• _WORK TO COMPLETE_
Return exactly the lines of the records below, starting at the line that contains "line) :: lines" and ending at the line that contains "verify_row now (hook", with both of those lines kept.

• _SOURCE DATA_
(* ===== verification/RowFields.v ===== *)
(** * Assignments to journal rows

    The case owner and recovery fill a row field by field ([row.actor = ..]);
    each function here is one such assignment. A row that is not yet prepared
    has no hash. *)

From S2P Require Import Prelude Text Externals Compliance ComplianceModel JournalRow.

#[local] Open Scope Z_scope.
Definition set_events (bytes : list Z) (d : JournalDisk) : JournalDisk :=
  {| events_file := bytes; head_file := head_file d; quarantines := quarantines d |}.
Definition set_head_file (bytes : list Z) (d : JournalDisk) : JournalDisk :=
  {| events_file := events_file d; head_file := bytes; quarantines := quarantines d |}.
Definition set_disk (d : JournalDisk) (j : Journal) : Journal :=
  {| disk := d; journal_head := journal_head j; journal_rows := journal_rows j;
     config := config j; recovered_tail := recovered_tail j |}.

Definition last_at (j : Journal) : option Z :=
  (fun r : JournalRow => row_at r) <$> last (journal_rows j).

(** ** Checks *)

Definition verify_time (r : UnsignedRow) (last : option Z) (now : Z) : cres unit :=
  refuse_if ((now <? row_at r) ||
             match last with Some last => row_at r <? last | None => false end) Unavailable.
Definition checkpoint_agrees (seq : Z) (hash : str) (length : Z) (head : Head) : bool :=
  (seq =? head_sequence head) && str_eqb hash (head_hash head) && (length =? head_bytes head).

(** [bytes.split_inclusive(|byte| *byte == b'\n')]. *)
Fixpoint split_inclusive (bytes : list Z) : list (list Z) :=
  match bytes with
  | [] => []
  | b :: rest =>
      if b =? ch_lf then [b] :: split_inclusive rest
      else match split_inclusive rest with
           | [] => [[b]]
           | line :: lines => (b :: line) :: lines
           end
  end.
Definition ends_lf (line : list Z) : bool := bool_decide (last line = Some ch_lf).

Section Journal.
Context `{Chrono} `{Digest} `{Json}.

Definition verify_link (r : JournalRow) (seq : Z) (previous : str) : cres unit :=
  _ ← refuse_if (negb (sequence r =? seq)) Unavailable;
  _ ← refuse_if (negb (str_eqb (previous_hash r) previous)) Unavailable;
  hash ← computed_hash r;
  refuse_if (negb (str_eqb hash (row_hash r))) Unavailable.

(** The checks of one complete line in the loop of [verify_bytes]; [hook] is
    the outcome of its [BeforeDecode] stage. Returns the row and its sequence. *)
Definition verify_row (now : Z) (hook : bool) (seq : Z) (previous : str) (last_at : option Z)
    (line : list Z) : cres (JournalRow * Z) :=
  _ ← map_err Unavailable (validate Key_JournalRow (Z.of_nat (length line)));
  _ ← refuse_if (negb hook) Unavailable;
  ok_or (row_from_slice line) Unavailable ≫= fun row : JournalRow =>
  seq ← ok_or (u64_checked_add seq 1) Unavailable;
  _ ← verify_link row seq previous;
  _ ← verify_time row last_at now;
  _ ← validate_metadata row;
  bytes ← row_bytes row;
  _ ← refuse_if (negb (str_eqb bytes line)) Unavailable;
  Ok (row, seq).

(** The loop of [verify_bytes] over the lines; [hook n] is the outcome of the
    stage at the [n]-th row. *)
Fixpoint verify_lines (now : Z) (hook : Z -> bool) (head : Head) (lines : list (list Z))
    (rows : list JournalRow) (end_ : Z) (previous : str) (seq : Z) (committed : bool)
    (last_at : option Z) : cres VerifiedBytes :=
  match lines with
  | [] =>
      _ ← refuse_if (negb committed) Unavailable;
      Ok {| rows := rows; complete_length := end_; tail := None |}
  | line :: lines' =>
      if negb (ends_lf line) then
        _ ← refuse_if ((end_ <? head_bytes head) || negb committed) Unavailable;
        _ ← map_err Unavailable (validate Key_JournalRow (Z.of_nat (length line)));
        Ok {| rows := rows; complete_length := end_; tail := Some line |}
      else
        verify_row now (hook (seq + 1)) seq previous last_at line ≫= fun '((row, seq) : JournalRow * Z) =>
        end_ ← ok_or (u64_checked_add end_ (Z.of_nat (length line))) Unavailable;
        let committed :=
          if sequence row =? head_sequence head
          then checkpoint_agrees (sequence row) (row_hash row) end_ head else committed in
        verify_lines now hook head lines' (rows ++ [row]) end_ (row_hash row) seq committed
          (Some (row_at row))
  end.
Definition verify_bytes (now : Z) (hook : Z -> bool) (bytes : list Z) (head : Head)
    : cres VerifiedBytes :=
  verify_lines now hook head (split_inclusive bytes) [] 0 zero_hash 0
    (checkpoint_agrees 0 zero_hash 0 head) None.

(** ** Preparing rows *)

Fixpoint prepare_from (now seq : Z) (previous : str) (last_at : option Z) (l : list JournalRow)
    : cres (list JournalRow) :=
  match l with
  | [] => Ok []
  | row :: l' =>
      seq ← ok_or (u64_checked_add seq 1) Capacity;
      let u := set_link seq previous row in
      hash ← computed_hash u;
      let row := {| unsigned := u; row_hash := hash |} in
      _ ← verify_time row last_at now;
      _ ← validate_metadata row;
      _ ← row_bytes row;
      rest ← prepare_from now seq hash (Some (row_at row)) l';
      Ok (row :: rest)
  end.
Definition prepare_rows (j : Journal) (now : Z) (l : list JournalRow) : cres (list JournalRow) :=
  prepare_from now (head_sequence (journal_head j)) (head_hash (journal_head j)) (last_at j) l.

(** ** Writing *)

(** Outcomes of the stages of [write_head] and [replace_head]. *)
Record HeadIo := {
  head_open : bool; head_write : bool; head_sync : bool; head_rename : bool;
  after_head_rename : bool; head_dir_sync : bool; after_head_sync : bool;
}.
(** The checkpoint is the new one as soon as the rename succeeded. *)
Definition write_head (io : HeadIo) (d : JournalDisk) (head : Head) : JournalDisk * cres unit :=
  if negb (head_open io) then (d, Err Unavailable)
  else match head_to_vec head with
  | None => (d, Err Unavailable)
  | Some json =>
      if negb (head_write io && head_sync io && head_rename io) then (d, Err Unavailable)
      else
        (set_head_file (json ++ [ch_lf]) d,
         refuse_if (negb (after_head_rename io && head_dir_sync io && after_head_sync io))
           Unavailable)
  end.

(** Outcomes of the stages of [append_tracked]; a failed write leaves the
    first [n] bytes in the file. *)
Record AppendIo := {
  append_open : bool;
  append_write : option nat;
  append_sync : bool;
  after_journal_sync : bool;
  append_head : HeadIo;
}.

(** Returns the journal, the request's write progress and the result. *)
Definition append_tracked (j : Journal) (now : Z) (io : AppendIo) (row : JournalRow)
    (progress : bool) : Journal * bool * cres unit :=
  let checks :=
    next ← ok_or (u64_checked_add (head_sequence (journal_head j)) 1) Unavailable;
    _ ← verify_link row next (head_hash (journal_head j));
    _ ← verify_time row (last_at j) now;
    bytes ← row_bytes row;
    length ← reserve (head_bytes (journal_head j)) (Z.of_nat (length bytes))
               (max_journal_bytes (config j)) 0;
    Ok (bytes, length) in
  match checks with
  | Err e => (j, progress, Err e)
  | Ok (bytes, length) =>
      if negb (append_open io) then (j, progress, Err Unavailable)
      else match append_write io with
      | Some n =>
          (set_disk (set_events (events_file (disk j) ++ take n bytes) (disk j)) j, true,
           Err Unavailable)
      | None =>
          let d := set_events (events_file (disk j) ++ bytes) (disk j) in
          if negb (append_sync io && after_journal_sync io)
          then (set_disk d j, true, Err Unavailable)
          else
            let head := {| head_version := 1; head_sequence := sequence row;
                           head_hash := row_hash row; head_bytes := length |} in
            let (d', result) := write_head (append_head io) d head in
            match result with
            | Err e => (set_disk d' j, true, Err e)
            | Ok _ =>
                ({| disk := d'; journal_head := head; journal_rows := journal_rows j ++ [row];
                    config := config j; recovered_tail := recovered_tail j |}, true, Ok tt)
            end
      end
  end.
Definition append (j : Journal) (now : Z) (io : AppendIo) (row : JournalRow)
    : Journal * cres unit :=
  let '(j', _, result) := append_tracked j now io row false in (j', result).

Definition set_list (metadata_version : str) (urls hosts : Z) (u : UnsignedRow) : UnsignedRow := {|
  format_version := format_version u; sequence := sequence u; previous_hash := previous_hash u;
  row_at := row_at u; received_at := received_at u; event := event u; ticket_id := ticket_id u;
  row_route := row_route u; row_requester := row_requester u; row_state := row_state u;
  actor := lit "system.list"; decision := decision u; reason_code := reason_code u;
  policy_version := policy_version u; asset_ids := asset_ids u;
  payload_sequence := payload_sequence u; commitment := commitment u;
  intent_sequence := intent_sequence u; effective_at := effective_at u;
  related_ticket_id := related_ticket_id u; record_ref := record_ref u;
  list_version := metadata_version; url_count := urls; host_count := hosts;
  quarantined_bytes := quarantined_bytes u; quarantine_hash := quarantine_hash u |}.
Definition set_recovery (length : Z) (hash : str) (u : UnsignedRow) : UnsignedRow := {|
  format_version := format_version u; sequence := sequence u; previous_hash := previous_hash u;
  row_at := row_at u; received_at := received_at u; event := event u; ticket_id := ticket_id u;
  row_route := row_route u; row_requester := row_requester u; row_state := row_state u;
  actor := lit "system.recovery"; decision := decision u; reason_code := reason_code u;
  policy_version := policy_version u; asset_ids := asset_ids u;
  payload_sequence := payload_sequence u; commitment := commitment u;
  intent_sequence := intent_sequence u; effective_at := effective_at u;
  related_ticket_id := related_ticket_id u; record_ref := record_ref u;
  list_version := list_version u; url_count := url_count u; host_count := host_count u;
  quarantined_bytes := length; quarantine_hash := hash |}.

(** [prepare_rows(vec![row])?.remove(0)]. *)
Definition prepare_one (j : Journal) (now : Z) (row : JournalRow) : cres JournalRow :=
  prepared ← prepare_rows j now [row]; ok_or (head prepared) Unavailable.

(** [record_list_access]; the two clock readings are [at_] and [now]. *)
Definition record_list_access (j : Journal) (at_ now append_now : Z) (io : AppendIo)
    (version : str) (urls hosts : Z) : Journal * cres unit :=
  let row := {| unsigned := set_list version urls hosts (empty_unsigned Event_ListAccessed at_);
                row_hash := [] |} in
  let prepared :=
    row ← prepare_one j now row;
    bytes ← row_bytes row;
    _ ← reserve (head_bytes (journal_head j)) (Z.of_nat (length bytes))
          (max_journal_bytes (config j)) (spec_min (spec Key_ReservedJournalBytes));
    Ok row in
  match prepared with
  | Err e => (j, Err e)
  | Ok row => append j append_now io row
  end.

(** ** Loading and recovery *)

(** [disk::read_bounded]: the whole file, refused above the cap. *)
Definition read_bounded (readable : bool) (bytes : list Z) (maximum : Z) : cres (list Z) :=
  _ ← refuse_if (negb readable) Unavailable;
  _ ← map_err Unavailable (validate_range (Z.of_nat (length bytes)) 0 maximum);
  Ok bytes.

Definition read_head (readable hook : bool) (d : JournalDisk) : cres Head :=
  bytes ← read_bounded readable (head_file d) (spec_max (spec Key_JournalRow));
  _ ← refuse_if (negb hook) Unavailable;
  head ← ok_or (head_from_slice bytes) Unavailable;
  _ ← Hex64_parse (head_hash head);
  json ← ok_or (head_to_vec head) Unavailable;
  _ ← refuse_if (negb (head_version head =? 1) || negb (str_eqb (json ++ [ch_lf]) bytes))
        Unavailable;
  Ok head.

(** [{:020}]. *)
Definition pad20 (n : Z) : str := replicate (20 - length (dec n)) 48 ++ dec n.
Definition quarantine_name (base : Z) (hash : str) : str :=
  lit "quarantine-" ++ pad20 base ++ lit "-" ++ hash ++ lit ".bin".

• _RESPONSE FOR THIS EXERCISE_
           | line :: lines => (b :: line) :: lines
           end
  end.
Definition ends_lf (line : list Z) : bool := bool_decide (last line = Some ch_lf).

Section Journal.
Context `{Chrono} `{Digest} `{Json}.

Definition verify_link (r : JournalRow) (seq : Z) (previous : str) : cres unit :=
  _ ← refuse_if (negb (sequence r =? seq)) Unavailable;
  _ ← refuse_if (negb (str_eqb (previous_hash r) previous)) Unavailable;
  hash ← computed_hash r;
  refuse_if (negb (str_eqb hash (row_hash r))) Unavailable.

(** The checks of one complete line in the loop of [verify_bytes]; [hook] is
    the outcome of its [BeforeDecode] stage. Returns the row and its sequence. *)
Definition verify_row (now : Z) (hook : bool) (seq : Z) (previous : str) (last_at : option Z)
    (line : list Z) : cres (JournalRow * Z) :=
  _ ← map_err Unavailable (validate Key_JournalRow (Z.of_nat (length line)));
  _ ← refuse_if (negb hook) Unavailable;
  ok_or (row_from_slice line) Unavailable ≫= fun row : JournalRow =>
  seq ← ok_or (u64_checked_add seq 1) Unavailable;
  _ ← verify_link row seq previous;
  _ ← verify_time row last_at now;
  _ ← validate_metadata row;
  bytes ← row_bytes row;
  _ ← refuse_if (negb (str_eqb bytes line)) Unavailable;
  Ok (row, seq).

(** The loop of [verify_bytes] over the lines; [hook n] is the outcome of the
    stage at the [n]-th row. *)
Fixpoint verify_lines (now : Z) (hook : Z -> bool) (head : Head) (lines : list (list Z))
    (rows : list JournalRow) (end_ : Z) (previous : str) (seq : Z) (committed : bool)
    (last_at : option Z) : cres VerifiedBytes :=
  match lines with
  | [] =>
      _ ← refuse_if (negb committed) Unavailable;
      Ok {| rows := rows; complete_length := end_; tail := None |}
  | line :: lines' =>
      if negb (ends_lf line) then
        _ ← refuse_if ((end_ <? head_bytes head) || negb committed) Unavailable;
        _ ← map_err Unavailable (validate Key_JournalRow (Z.of_nat (length line)));
        Ok {| rows := rows; complete_length := end_; tail := Some line |}
      else
        verify_row now (hook (seq + 1)) seq previous last_at line ≫= fun '((row, seq) : JournalRow * Z) =>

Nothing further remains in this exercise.